Aniversário

50 anos auxiliando a biodiversidade

Museu de Ciências Naturais celebra meio século, agora instalado no coração do Centro Histórico de Pelotas

19 de Maio de 2020 - 09h44 Corrigir A + A -
Diorama apresenta o bioma Pampa (Foto: Carlos Queiroz - DP)

Diorama apresenta o bioma Pampa (Foto: Carlos Queiroz - DP)

Acervo: sala mostra a evolução das aves ao público (Foto: Carlos Queiroz - DP)

Acervo: sala mostra a evolução das aves ao público (Foto: Carlos Queiroz - DP)

São 50 anos contando uma história que vem de muito antes. Representante da natureza no Centro Histórico de Pelotas, O Museu de Ciências Naturais Carlos Ritter completa na próxima quinta-feira meio século com significativos recentes avanços e desafios a serem vencidos no futuro.

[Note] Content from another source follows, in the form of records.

(* ===== verification/Router.v ===== *)
(** * The storage router

    [StorageRouter] (src/storage/storage_router.cpp) is a facade over one
    backend, chosen once by [MakeBackend] (src/storage/storage_backend_factory.cpp)
    from the configuration.  The interface [IStorageBackend] is a record of
    operations over a state; the three backends are its instances.  An operation
    that would be undefined behaviour is [None]. *)
From S2P Require Import Prelude Doubles Events Exchange Config Timestamp Csv Mmap Schema Dolphin.

(** Source: src/storage/i_storage_backend.h:30-58, IStorageBackend.
    The state holds everything the backend can reach. *)
Record IStorageBackend := mkBackend {
  BState : Type;
  b_name : string;
  b_register : Z -> string -> string -> string -> Z -> BState -> BState;
  b_freeze : BState -> BState;
  b_insert_tick : Clock -> TickData -> BState -> option BState;
  b_insert_orderbook : Clock -> DepthUpdateEvent -> Z -> Z -> BState -> option BState;
  b_insert_book_ticker : Clock -> BookTickerEvent -> BState -> option BState;
  b_flush_and_close : Clock -> BState -> option BState
}.

(** What the outside world decides: the operating system, the database, the
    directories and files the CSV writer may create. *)
Record Environment := mkEnv {
  env_os : OS;
  env_lib : DolphinLib;
  env_mkdir : string -> bool;
  env_can_open : string -> bool
}.

Section backends.
Context (E : Environment).

Definition CsvBackendI : IStorageBackend := mkBackend CsvBackend "csv"
  (fun id ex mt sym _ b => CsvRegisterChannel (env_mkdir E) id ex mt sym b)
  id
  (fun _ t b => Some (CsvInsertTick (env_can_open E) t b))
  (fun _ e ts depth b => Some (CsvInsertOrderbook (env_can_open E) e ts (Z.to_nat depth) b))
  (fun _ e b => Some (CsvInsertBookTicker (env_can_open E) e b))
  (fun _ b => Some (CsvFlushAndClose b)).

Definition MmapBackendI : IStorageBackend := mkBackend (MmapBackend * MmapFS) "mmap"
  (fun id ex mt sym _ s => MmapRegisterChannel (env_os E) id ex mt sym s.1 s.2)
  id
  (fun _ t s => MmapInsertTick (env_os E) t s.1 s.2)
  (fun _ e ts _ s => MmapInsertOrderbook (env_os E) e ts s.1 s.2)
  (fun _ e s => MmapInsertBookTicker (env_os E) e s.1 s.2)
  (fun _ s => Some (MmapFlushAndClose s.1, s.2)).

(** One thread at a time: no other thread is reconnecting. *)
Definition DolphinBackendI (cfg : DolphinDBConfig) : IStorageBackend :=
  let S := MmapSink (env_os E) in
  mkBackend (DState (env_lib E) S) "dolphindb"
    (DolphinRegisterChannel (env_lib E) S)
    (DolphinFreezeChannels (env_lib E) S)
    (fun k t => DolphinInsertTick (env_lib E) S cfg k true t)
    (fun k e ts _ => DolphinInsertOrderbook (env_lib E) S cfg k true e ts)
    (fun k e => DolphinInsertBookTicker (env_lib E) S cfg k true e)
    (fun k => DolphinFlushAndClose (env_lib E) S cfg k true).

(** A backend with its state, as [unique_ptr<IStorageBackend>] holds it. *)
Definition AnyBackend : Type := { B : IStorageBackend & BState B }.

(** Source: src/storage/storage_backend_factory.cpp:13-36, MakeBackend.
    [w] is the database as the process finds it. *)
Definition MakeBackend (cfg : StorageConfig) (k : Clock) (w : World (env_lib E)) (fs : MmapFS) (csv : FileSystem) : AnyBackend :=
  if (st_use_engine cfg =? "mmap")%string then
    existT MmapBackendI (mmap_backend0 (mm_output_path (st_mmap cfg)), fs)
  else if (st_use_engine cfg =? "dolphindb")%string then
    let dd := st_dolphindb cfg in
    existT (DolphinBackendI dd)
      (Configure (env_lib E) (MmapSink (env_os E)) dd k (dd_buffer_size dd) (u64 (u64 (dd_flush_interval_ms dd) * 1000000))
         (mm_output_path (st_mmap cfg)) (dolphin0 2000 10000000 "", w, (None, fs, [])))
  else existT CsvBackendI (mkCsvBackend (cs_output_path (st_csv cfg)) ∅ csv).

(** Source: src/storage/storage_router.h:55-60, StorageRouter (data members). *)
Record StorageRouter := mkRouter { persist_to_disk_ : bool; backend_ : AnyBackend }.

(** Source: src/storage/storage_router.cpp:40-48, StorageRouter::StorageRouter. *)
Definition router_new (cfg : StorageConfig) (k : Clock) (w : World (env_lib E)) (fs : MmapFS) (csv : FileSystem) : StorageRouter :=
  mkRouter (st_persist_to_disk cfg) (MakeBackend cfg k w fs csv).

Definition update (f : forall B : IStorageBackend, BState B -> option (BState B)) (r : StorageRouter) : option StorageRouter :=
  let '(existT B s) := backend_ r in
  match f B s with Some s => Some (mkRouter (persist_to_disk_ r) (existT B s)) | None => None end.

(** Source: src/storage/storage_router.cpp:54-59, StorageRouter::RegisterChannel. *)
Definition RouterRegisterChannel (channel_id : Z) (info : ChannelInfo) (persist_to_disk : bool) (r : StorageRouter) : StorageRouter :=
  if negb (persist_to_disk_ r) || negb persist_to_disk then r
  else default r (update (fun B s => Some (b_register B channel_id (ci_exchange info) (ChannelTypeName (ci_type info))
                                            (ci_symbol info) (ci_depth_level info) s)) r).

(** Source: src/storage/storage_router.cpp:61-61, StorageRouter::FreezeChannels. *)
Definition RouterFreezeChannels (r : StorageRouter) : StorageRouter :=
  default r (update (fun B s => Some (b_freeze B s)) r).

(** Source: src/storage/storage_router.cpp:72-72, StorageRouter::RouteTick. *)
Definition RouteTick (k : Clock) (t : TickData) : StorageRouter -> option StorageRouter :=
  update (fun B => b_insert_tick B k t).

(** Source: src/storage/storage_router.cpp:74-76, StorageRouter::RouteOrderbook. *)
Definition RouteOrderbook (k : Clock) (e : DepthUpdateEvent) (local_ts : Z) (info : ChannelInfo) : StorageRouter -> option StorageRouter :=
  update (fun B => b_insert_orderbook B k e local_ts (ci_depth_level info)).

(** Source: src/storage/storage_router.cpp:78-78, StorageRouter::RouteBookTicker. *)
Definition RouteBookTicker (k : Clock) (e : BookTickerEvent) : StorageRouter -> option StorageRouter :=
  update (fun B => b_insert_book_ticker B k e).

(** Source: src/storage/storage_router.cpp:80-80, StorageRouter::FlushAndClose. *)
Definition RouterFlushAndClose (k : Clock) : StorageRouter -> option StorageRouter :=
  update (fun B => b_flush_and_close B k).
End backends.

(** ** The persistence flags *)

Section persistence.
Context (E : Environment).

(** A csv or mmap backend with no writer for a channel. *)
Definition not_registered (id : Z) (b : AnyBackend) : Prop :=
  (exists cb, b = existT (CsvBackendI E) cb /\ writers_ cb !! id = None) \/
  (exists mb fs, b = existT (MmapBackendI E) (mb, fs) /\
     tick_engines_ mb !! id = None /\ ob_engines_ mb !! id = None /\ bt_engines_ mb !! id = None).

Lemma open_into_other os dir prefix c m fs id :
  id <> c -> m !! id = None -> (open_into os dir prefix c m fs).1 !! id = None.
Proof.
  intros Hne Hm. unfold open_into. destruct (OpenOrCreate _ _ _ _ _) as [[] [e fs1]]; [|done]. cbn [fst].
  unfold emplace. destruct (m !! c); [done|]. by rewrite lookup_insert_ne.
Qed.

Lemma register_not_registered id c info p r :
  not_registered id (backend_ r) -> (c = id -> p && persist_to_disk_ r = false) ->
  not_registered id (backend_ (RouterRegisterChannel c info p r)) /\
  persist_to_disk_ (RouterRegisterChannel c info p r) = persist_to_disk_ r.
Proof.
  intros Hn Hp. unfold RouterRegisterChannel.
  destruct (persist_to_disk_ r) eqn:Epd; cbn [negb orb]; [|done].
  destruct p; cbn [negb]; [|done]. cbn in Hp. assert (Hne : id <> c) by (intros ->; by specialize (Hp eq_refl)).
  unfold update. destruct Hn as [(cb & -> & Hw)|(mb & fs & -> & H1 & H2 & H3)]; cbn -[MmapRegisterChannel].
  - split; [left|done]. eexists. split; [done|]. unfold CsvRegisterChannel.
    destruct (CsvOpen _ _ _ _ _ _) as [[] w]; [|done]. destruct (writers_ cb !! c); [done|]. cbn. by rewrite lookup_insert_ne.
  - split; [right|done]. unfold MmapRegisterChannel. set (dir := Paths.JoinPath _ _). cbn [fst snd].
    pose proof (open_into_other (env_os E) dir "tick" c _ fs id Hne H1) as G1.
    destruct (open_into _ _ "tick" _ _ _) as [m1 fs1]. cbn in G1 |- *.
    pose proof (open_into_other (env_os E) dir "ob" c _ fs1 id Hne H2) as G2.
    destruct (open_into _ _ "ob" _ _ _) as [m2 fs2]. cbn in G2 |- *.
    pose proof (open_into_other (env_os E) dir "bt" c _ fs2 id Hne H3) as G3.
    destruct (open_into _ _ "bt" _ _ _) as [m3 fs3]. cbn in G3 |- *.
    eexists _, _. by split_and!.
Qed.

(** The registrations of a start-up: identifier, channel and per-symbol flag. *)
Definition register_all (regs : list (Z * ChannelInfo * bool)) (r : StorageRouter) : StorageRouter :=
  foldl (fun r c => RouterRegisterChannel c.1.1 c.1.2 c.2 r) r regs.

Lemma register_all_not_registered id regs r :
  not_registered id (backend_ r) ->
  Forall (fun c => c.1.1 = id -> c.2 && persist_to_disk_ r = false) regs ->
  not_registered id (backend_ (register_all regs r)).
Proof.
  intros Hn Hf. revert r Hn Hf. induction regs as [|[[c info] p] regs IH]; intros r Hn Hf; [done|].
  apply Forall_cons in Hf as [Hp Hf]. cbn [register_all foldl fst snd].
  destruct (register_not_registered id c info p r Hn Hp) as [Hn' Hpd]. apply IH; [done|]. by rewrite Hpd.
Qed.

Lemma new_not_registered id cfg k w fs csv :
  st_use_engine cfg <> "dolphindb"%string -> not_registered id (MakeBackend E cfg k w fs csv).
Proof.
  intros Hne. unfold MakeBackend. destruct (st_use_engine cfg =? "mmap")%string eqn:E1.
  - right. eexists _, _. split; [done|]. cbn. split_and!; apply lookup_empty.
  - destruct (String.eqb_spec (st_use_engine cfg) "dolphindb"); [done|].
    left. eexists. split; [done|]. cbn. apply lookup_empty.
Qed.

Lemma not_registered_ignored id k r t e ts info ev :
  not_registered id (backend_ r) -> tk_channel_id t = id -> dp_channel_id e = id -> bt_channel_id ev = id ->
  RouteTick k t r = Some r /\ RouteOrderbook k e ts info r = Some r /\ RouteBookTicker k ev r = Some r.
Proof.
  intros Hn Ht He Hev. destruct r as [pd b]. cbn in Hn. unfold RouteTick, RouteOrderbook, RouteBookTicker, update. cbn.
  destruct Hn as [([root ws cfs] & -> & Hw)|(mb & fs & -> & H1 & H2 & H3)]; cbn in *.
  - unfold CsvInsertTick, CsvInsertOrderbook, CsvInsertBookTicker, csv_dispatch. cbn.
    by rewrite Ht, He, Hev, Hw.
  - unfold MmapInsertTick, MmapInsertOrderbook, MmapInsertBookTicker. by rewrite Ht, He, Hev, H1, H2, H3.
Qed.
End persistence.

(** C26: With the csv and mmap engines the persistence flags are honoured: when storage as a whole or the symbol is
    not to be persisted, no event of the channel changes anything, whatever other channels are registered. *)
Theorem persistence_flags_honoured E cfg k w fs csv regs id t e ts info ev :
  st_use_engine cfg <> "dolphindb"%string ->
  Forall (fun c => c.1.1 = id -> c.2 && st_persist_to_disk cfg = false) regs ->
  tk_channel_id t = id -> dp_channel_id e = id -> bt_channel_id ev = id ->
  let r := register_all regs (router_new E cfg k w fs csv) in
  RouteTick k t r = Some r /\ RouteOrderbook k e ts info r = Some r /\ RouteBookTicker k ev r = Some r.
Proof.
  intros Hne Hf Ht He Hev r. apply (not_registered_ignored E id); try done.
  apply register_all_not_registered; [|done]. by apply new_not_registered.
Qed.

(** ** The DolphinDB engine does not ask *)

Definition demo_env : Environment := mkEnv demo_os MemLib (fun _ => true) (fun _ => true).
Definition unpersisted_cfg : StorageConfig :=
  mkStorageCfg "dolphindb" false (mkDolphinCfg "127.0.0.1" 8848 "admin" "" 1 10 20000 (d_of_Z 1) 4 true 5000 "dfs://trade_db" 20 "day")
    mmap_cfg0 csv_cfg0.
Definition demo_channel : ChannelInfo := mkChannel 5 "binance" Spot "BTCUSDT" 20 "binance:spot:BTCUSDT".

Lemma make_dolphin E cfg k w fs csv :
  st_use_engine cfg = "dolphindb"%string ->
  MakeBackend E cfg k w fs csv =
    existT (DolphinBackendI E (st_dolphindb cfg))
      (Configure (env_lib E) (MmapSink (env_os E)) (st_dolphindb cfg) k (dd_buffer_size (st_dolphindb cfg))
         (u64 (u64 (dd_flush_interval_ms (st_dolphindb cfg)) * 1000000)) (mm_output_path (st_mmap cfg))
         (dolphin0 2000 10000000 "", w, (None, fs, []))).
Proof. intros H. unfold MakeBackend. rewrite H. reflexivity. Qed.

Lemma register_unpersisted c info p r : persist_to_disk_ r = false -> RouterRegisterChannel c info p r = r.
Proof. intros H. unfold RouterRegisterChannel. by rewrite H. Qed.

Lemma route_dolphin E dd p k t (s s' : DState (env_lib E) (MmapSink (env_os E))) :
  DolphinInsertTick (env_lib E) (MmapSink (env_os E)) dd k true t s = Some s' ->
  RouteTick k t (mkRouter p (existT (DolphinBackendI E dd) s)) = Some (mkRouter p (existT (DolphinBackendI E dd) s')).
Proof. intros H. unfold RouteTick, update. cbn -[DolphinInsertTick]. by rewrite H. Qed.

Definition unpersisted_router : StorageRouter :=
  RouterRegisterChannel 5 demo_channel false
    (router_new demo_env unpersisted_cfg demo_clock (mkMemDB [] [] [] [] [] [] []) ∅ ∅).

(** The state of its backend. *)
Definition unpersisted_state : DState MemLib (MmapSink demo_os) :=
  Configure (env_lib demo_env) (MmapSink (env_os demo_env)) (st_dolphindb unpersisted_cfg) demo_clock
    (dd_buffer_size (st_dolphindb unpersisted_cfg)) (u64 (u64 (dd_flush_interval_ms (st_dolphindb unpersisted_cfg)) * 1000000))
    (mm_output_path (st_mmap unpersisted_cfg)) (dolphin0 2000 10000000 "", mkMemDB [] [] [] [] [] [] [], (None, ∅, [])).

Definition row_summary (r : Table * DBRow) : Z * string * string :=
  match r with
  | (Trades, TradeDBRow _ _ id _ _ _ _ symbol exchange _ _) => (id, symbol, exchange)
  | _ => (0, "", "")%string
  end.

Lemma unpersisted_insert :
  exists s', DolphinInsertTick MemLib (MmapSink demo_os) (st_dolphindb unpersisted_cfg) demo_clock true (demo_tick 1)
               unpersisted_state = Some s' /\
    (row_summary <$> rows s') = [(1, "BTCUSDT", "")%string].
Proof. eexists. split; vm_compute; reflexivity. Qed.

(** The DolphinDB engine writes the trades of a channel although persistence is switched off for storage as a
    whole and for the symbol: only the registration asks for the flags, and this backend inserts the ticks of
    channels that were never registered. *)
Theorem dolphin_ignores_persist_flag :
  exists s', RouteTick demo_clock (demo_tick 1) unpersisted_router =
               Some (mkRouter false (existT (DolphinBackendI demo_env (st_dolphindb unpersisted_cfg)) s')) /\
    (row_summary <$> rows (L := MemLib) (S := MmapSink demo_os) s') = [(1, "BTCUSDT", "")%string].
Proof.
  destruct unpersisted_insert as (s' & Hs & Hrows). exists s'. split; [|exact Hrows].
  assert (Hr : unpersisted_router = mkRouter false (existT (DolphinBackendI demo_env (st_dolphindb unpersisted_cfg)) unpersisted_state)).
  { unfold unpersisted_router. rewrite register_unpersisted by reflexivity.
    unfold router_new. rewrite make_dolphin by reflexivity. unfold unpersisted_state.
    change (st_persist_to_disk unpersisted_cfg) with false. reflexivity. }
  rewrite Hr. apply route_dolphin. exact Hs.
Qed.

Definition mmap_cfg : StorageConfig := mkStorageCfg "mmap" true dolphin_cfg0 mmap_cfg0 csv_cfg0.

Lemma persistence_flags_honoured_witness :
  let r := register_all [(7, demo_channel, true); (5, demo_channel, false)]
             (router_new demo_env mmap_cfg demo_clock (mkMemDB [] [] [] [] [] [] []) ∅ ∅) in
  RouteTick demo_clock (demo_tick 1) r = Some r /\ RouteOrderbook demo_clock valid_book 9 demo_channel r = Some r /\
  RouteBookTicker demo_clock valid_ticker r = Some r.
Proof.
  apply (persistence_flags_honoured demo_env mmap_cfg demo_clock (mkMemDB [] [] [] [] [] [] []) ∅ ∅ _ 5); try done.
  repeat constructor; done.
Defined.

A origem do museu vem das coleções do patrono, doadas à Escola de Agronomia em 1976. Após a incorporação à Universidade Federal de Pelotas (UFPel), a casa foi oficialmente aberta em 21 de maio de 1970 com sede no então prédio da reitoria, em frente ao Mercado Central. Após oito anos em funcionamento, o museu foi fechado por uma década. A reinauguração ocorreu em 1988 e desde então o Carlos Ritter se mudou algumas vezes, recentemente fixando residência na praça Coronel Pedro Osório, no coração do Centro Histórico de Pelotas, tendo como companhia outras casas de história da UFPel: o Museu do Doce e o Museu de Arte Leopoldo Gottuzo.

Desde a reinauguração na casa nova, o Carlos Ritter conta com três exposições permanentes principais: um diorama que representa a paisagem natural do bioma pampa, com plantas e animais típicos da região; um painel sobre evolução das aves, junto da principal coleção do museu, composta por versões taxidermizadas demonstrando o processo evolutivo destes animais; e finalmente a famosa coleção de borboletas de Ceslau Maria Biezanko.

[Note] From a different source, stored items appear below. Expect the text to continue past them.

Section worker.
Context {QT QD QB : Type} `{!FifoQueue QT TickData} `{!FifoQueue QD DepthUpdateEvent} `{!FifoQueue QB BookTickerEvent}.
Context (K : Zmq) (reg : ChannelRegistry).

(** Source: src/pubsub/pub_worker.h:20-24, ShardQueues. *)
Record ShardQueues := mkShardQueues { q_tick : QT; q_depth : QD; q_book_ticker : QB }.

(** Source: src/pubsub/pub_worker.h:86-100, PubWorker (data members). *)
Record PubWorker := mkWorker {
  shard_queues_ : list ShardQueues;     (* num_shards_ is its length *)
  buffer_pool_ : ZmqBufferPool;
  dropped_queue_count_ : Z;
  dropped_buffer_count_ : Z;
  dropped_hwm_count_ : Z;
  pub_socket_ : Sock K
}.

Definition num_shards_ (w : PubWorker) : nat := length (shard_queues_ w).

Definition set_queues (qs : list ShardQueues) (w : PubWorker) : PubWorker :=
  mkWorker qs (buffer_pool_ w) (dropped_queue_count_ w) (dropped_buffer_count_ w) (dropped_hwm_count_ w) (pub_socket_ w).
Definition set_pool (p : ZmqBufferPool) (w : PubWorker) : PubWorker :=
  mkWorker (shard_queues_ w) p (dropped_queue_count_ w) (dropped_buffer_count_ w) (dropped_hwm_count_ w) (pub_socket_ w).
Definition set_socket (s : Sock K) (w : PubWorker) : PubWorker :=
  mkWorker (shard_queues_ w) (buffer_pool_ w) (dropped_queue_count_ w) (dropped_buffer_count_ w) (dropped_hwm_count_ w) s.
Definition count_queue_drop (w : PubWorker) : PubWorker :=
  mkWorker (shard_queues_ w) (buffer_pool_ w) (u64 (dropped_queue_count_ w + 1)) (dropped_buffer_count_ w) (dropped_hwm_count_ w) (pub_socket_ w).
Definition count_buffer_drop (w : PubWorker) : PubWorker :=
  mkWorker (shard_queues_ w) (buffer_pool_ w) (dropped_queue_count_ w) (u64 (dropped_buffer_count_ w + 1)) (dropped_hwm_count_ w) (pub_socket_ w).
Definition count_hwm_drop (w : PubWorker) : PubWorker :=
  mkWorker (shard_queues_ w) (buffer_pool_ w) (dropped_queue_count_ w) (dropped_buffer_count_ w) (u64 (dropped_hwm_count_ w + 1)) (pub_socket_ w).

(** Source: src/pubsub/pub_worker.h:59-62, PubWorker::dropped_count. *)
Definition dropped_count (w : PubWorker) : Z :=
  u64 (u64 (dropped_queue_count_ w + dropped_buffer_count_ w) + dropped_hwm_count_ w).

(** Source: src/pubsub/pub_worker.cpp:50-56, PubWorker::PublishTick. *)
Definition PublishTick (t : TickData) (shard : nat) (w : PubWorker) : PubWorker :=
  match shard_queues_ w !! shard with
  | None => w
  | Some q => match fq_push t (q_tick q) with
              | (true, q') => set_queues (<[shard := mkShardQueues q' (q_depth q) (q_book_ticker q)]> (shard_queues_ w)) w
              | (false, _) => count_queue_drop w
              end
  end.

(** Source: src/pubsub/pub_worker.cpp:58-64, PubWorker::PublishDepth. *)
Definition PublishDepth (e : DepthUpdateEvent) (shard : nat) (w : PubWorker) : PubWorker :=
  match shard_queues_ w !! shard with
  | None => w
  | Some q => match fq_push e (q_depth q) with
              | (true, q') => set_queues (<[shard := mkShardQueues (q_tick q) q' (q_book_ticker q)]> (shard_queues_ w)) w
              | (false, _) => count_queue_drop w
              end
  end.

(** Source: src/pubsub/pub_worker.cpp:66-72, PubWorker::PublishBookTicker. *)
Definition PublishBookTicker (e : BookTickerEvent) (shard : nat) (w : PubWorker) : PubWorker :=
  match shard_queues_ w !! shard with
  | None => w
  | Some q => match fq_push e (q_book_ticker q) with
              | (true, q') => set_queues (<[shard := mkShardQueues (q_tick q) (q_depth q) q']> (shard_queues_ w)) w
              | (false, _) => count_queue_drop w
              end
  end.

Definition payload_channel (p : Payload) : Z :=
  match p with TickPayload t => tk_channel_id t | DepthPayload e => dp_channel_id e | BookTickerPayload e => bt_channel_id e end.
Definition event_suffix (p : Payload) : string :=
  match p with TickPayload _ => "tick" | DepthPayload _ => "depth" | BookTickerPayload _ => "book_ticker" end.

(** ["%.*s:%.*s"] when it fits the buffer. *)
Definition topic (p : Payload) : option string :=
  match Lookup (payload_channel p) reg with
  | None => None
  | Some info =>
      if (ci_topic_prefix info =? "")%string then None
      else let t := (ci_topic_prefix info ++ ":" ++ event_suffix p)%string in
           if (kMaxTopicLen <=? String.length t)%nat then None else Some t
  end.

(** Source: src/pubsub/pub_worker.cpp:76-121, PubWorker::SendTyped.
    A message that was not handed over releases its buffer when it is destroyed. *)
Definition SendTyped (p : Payload) (w : PubWorker) : bool * PubWorker :=
  match topic p with
  | None => (false, w)
  | Some t =>
      let '(released, s) := z_released K (pub_socket_ w) in
      let w := set_pool (foldr Release (buffer_pool_ w) released) (set_socket s w) in
      match Acquire (buffer_pool_ w) with
      | (None, pool) => (false, count_buffer_drop (set_pool pool w))
      | (Some slot, pool) =>
          let w := set_pool pool w in
          match z_send_topic K t (pub_socket_ w) with
          | (false, s) => (false, count_hwm_drop (set_pool (Release slot pool) (set_socket s w)))
          | (true, s) =>
              match z_send_payload K p s with
              | (false, s) => (false, count_hwm_drop (set_pool (Release slot pool) (set_socket s w)))
              | (true, s) => (true, set_socket s w)
              end
          end
      end
  end.

(** Source: src/pubsub/pub_worker.cpp:130-150, PubWorker::TrySendOne. *)
Definition TrySendOne (shard queue_type : nat) (w : PubWorker) : bool * PubWorker :=
  match shard_queues_ w !! shard with
  | None => (false, w)
  | Some q =>
      match queue_type with
      | 0%nat => match fq_pop (q_tick q) with
             | None => (false, w)
             | Some (t, q') => SendTyped (TickPayload t)
                 (set_queues (<[shard := mkShardQueues q' (q_depth q) (q_book_ticker q)]> (shard_queues_ w)) w)
             end
      | 1%nat => match fq_pop (q_depth q) with
             | None => (false, w)
             | Some (e, q') => SendTyped (DepthPayload e)
                 (set_queues (<[shard := mkShardQueues (q_tick q) q' (q_book_ticker q)]> (shard_queues_ w)) w)
             end
      | 2%nat => match fq_pop (q_book_ticker q) with
             | None => (false, w)
             | Some (e, q') => SendTyped (BookTickerPayload e)
                 (set_queues (<[shard := mkShardQueues (q_tick q) (q_depth q) q']> (shard_queues_ w)) w)
             end
      | _ => (false, w)
      end
  end.

(** The body of the dispatch loop for the queues [idxs], with [any_work]. *)
Fixpoint dispatch_loop (idxs : list nat) (any_work : bool) (w : PubWorker) : bool * PubWorker :=
  match idxs with
  | [] => (any_work, w)
  | idx :: idxs' =>
      let '(sent, w) := TrySendOne (idx / 3) (idx mod 3) w in
      dispatch_loop idxs' (sent || any_work) w
  end.

(** Source: src/pubsub/pub_worker.cpp:154-165, PubWorker::DispatchCycle.
    [None]: the remainder by zero queues. *)
Definition DispatchCycle (cursor : nat) (any_work : bool) (w : PubWorker) : option (nat * bool * PubWorker) :=
  let total_queues := (num_shards_ w * 3)%nat in
  if (total_queues =? 0)%nat then None
  else
    let idxs := (fun i => (cursor + i) mod total_queues)%nat <$> seq 0 total_queues in
    let '(any, w) := dispatch_loop idxs any_work w in
    Some ((cursor + 1) mod total_queues, any, w)%nat.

Estar no atual prédio significa bastante para o museu, enfatiza o diretor, professor João Iganci. Pela visibilidade, que resultou em aumento no número de visitantes, mas também nos bastidores, com uma maior capacidade de organização interna do acervo. “Desde a concepção inicial esta mudança não representava apenas uma mudança física de endereço, mas sim uma mudança de conceitos, buscando uma modernização da coleção, sobretudo da forma de exibição do acervo ao público visitante”, acrescenta.

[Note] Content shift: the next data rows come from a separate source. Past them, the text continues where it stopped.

(* ===== verification/BufferPool.v ===== *)
(** * The buffer pool between two threads

    The publisher thread takes a buffer of [ZmqBufferPool] (src/pubsub/zmq_buffer_pool.cpp),
    fills it and hands it to ZeroMQ without a copy; the I/O thread of ZeroMQ reads it when
    it transmits the message and gives it back with [Release].  [PubWorker] looks at what
    was given back only between two sends; here the two threads interleave at every
    atomic access: the counter, the compare-and-exchange of each slot, the copy into the
    buffer, the hand-over, the transmission and the release.  ZeroMQ may transmit a message
    any number of times (once per subscriber) or drop it. *)
From S2P Require Import Prelude Doubles Events SpscQueue Exchange PubWorker.

(** Where the publisher is: between sends; about to count, after a number of attempts; about to exchange the flag of a slot;
    about to fill the slot it got; about to send. *)
Inductive SendPc :=
  | SIdle
  | SCount (attempt : nat) (p : Payload)
  | SExchange (attempt idx : nat) (p : Payload)
  | SFill (idx : nat) (p : Payload)
  | SHandOver (idx : nat) (p : Payload).

(** Source: src/pubsub/zmq_buffer_pool.h:35-38, ZmqBufferPool::Slot. *)
Record Slot := mkSlot { slot_data : option Payload; slot_in_use : bool }.

(** The pool, the threads, the messages ZeroMQ holds with what was sent in them, and what went over the wire.
    [seen]: the slots that this scan found in use. *)
Record PoolState := mkPoolState {
  slots : list Slot;
  counter : Z;
  sender : SendPc;
  held : gmap nat Payload;
  wire : list Payload;
  handed : list Payload;
  seen : list nat
}.

Definition pool_size : nat := Z.to_nat kPoolSize.

Inductive PoolLabel :=
  | LSend (p : Payload)          (* the publisher enters SendTyped *)
  | LPub (accepted : bool)       (* its next access; whether the socket takes the message *)
  | LTransmit (idx : nat)        (* the I/O thread reads a buffer *)
  | LRelease (idx : nat).        (* it is done with a message *)

(** Source: src/pubsub/zmq_buffer_pool.cpp:5-14, ZmqBufferPool::Acquire (steps).
    With the copy and the hand-over of SendTyped; a refused message is destroyed, which releases its slot. *)
Definition exec_send (accepted : bool) (s : PoolState) : option PoolState :=
  match sender s with
  | SIdle => None
  | SCount attempt p =>
      if (attempt <? pool_size)%nat
      then Some (mkPoolState (slots s) (u64 (counter s + 1)) (SExchange (S attempt) (Z.to_nat (counter s mod kPoolSize)) p)
                   (held s) (wire s) (handed s) (seen s))
      else Some (mkPoolState (slots s) (counter s) SIdle (held s) (wire s) (handed s) (seen s))
  | SExchange attempt idx p =>
      match slots s !! idx with
      | Some (mkSlot d true) => Some (mkPoolState (slots s) (counter s) (SCount attempt p) (held s) (wire s) (handed s) (idx :: seen s))
      | Some (mkSlot d false) =>
          Some (mkPoolState (<[idx := mkSlot d true]> (slots s)) (counter s) (SFill idx p) (held s) (wire s) (handed s) (seen s))
      | None => None
      end
  | SFill idx p =>
      Some (mkPoolState (<[idx := mkSlot (Some p) true]> (slots s)) (counter s) (SHandOver idx p) (held s) (wire s) (handed s) (seen s))
  | SHandOver idx p =>
      if accepted
      then Some (mkPoolState (slots s) (counter s) SIdle (<[idx := p]> (held s)) (wire s) (handed s ++ [p]) (seen s))
      else Some (mkPoolState (<[idx := mkSlot (Some p) false]> (slots s)) (counter s) SIdle (held s) (wire s) (handed s) (seen s))
  end.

Na visão de Iganci, a importância de Pelotas ter, há meio século, um museu como o Carlos Ritter, está exatamente nessa educação ambiental que a casa proporciona gratuitamente ao público diariamente. “Como um museu universitário, promove esse diálogo entre a academia e a comunidade de Pelotas, despertando o interesse pelas ciências e a consciência sobre a importância de conhecer e preservar a biodiversidade local.

Atividades interrompidas

Assim como as demais atividades da UFPel, a abertura do Carlos Ritter ao público foi suspensa em março devido a pandemia do novo coronavírus. Em um momento particularmente ruim: iniciavam naquele momento as comemorações referentes aos 50 anos, com uma exposição temporária sobre a indústria cervejeira que Carlos Ritter desenvolveu em Pelotas. Porém, ela será retomada assim que for restabelecido o retorno do funcionamento da universidade.

Além dela, atividades virtuais ainda estão previstas em alusão à data. Nesta terça-feira (19), às 19h, será feito o lançamento do selo comemorativo dos 50 anos do museu, elaborado em parceria com a Suldesign Estúdio. Na ocasião, o professor João Iganci fará uma conversa junto à professora Nádia Leschko, da UFPel, sobre a importância no design na modernização dos museus. Na quinta-feira (21), data exata dos 50 anos, Iganci representará o Carlos Ritter no programa Pinheiro Nativo, apresentado pela professora UFRRJ. O professor Leandro Maia, da UFPel, também participará do momento. Ambas as atividades serão transmitidas via Facebook do Carlos Ritter. 

Para o futuro, estão previstas outras atividades como palestras online envolvendo as ciências e a história do museu. Para junho, deverá ocorrer o lançamento da visitação virtual, em parceria com o Departamento Nacional de Infraestrutura de Transportes (DNIT).

Desafios

Dentro das metas do Carlos Ritter para o futuro estão também desafios a serem vencidos. Iganci cita a necessidade de mão de obra especializada no museu, que atualmente conta com dois servidores fixos do quadro da UFPel, mas nenhum com formação em Museologia. Ainda de acordo com o diretor, é necessário também atenção à acessibilidade, e à digitalização do acervo.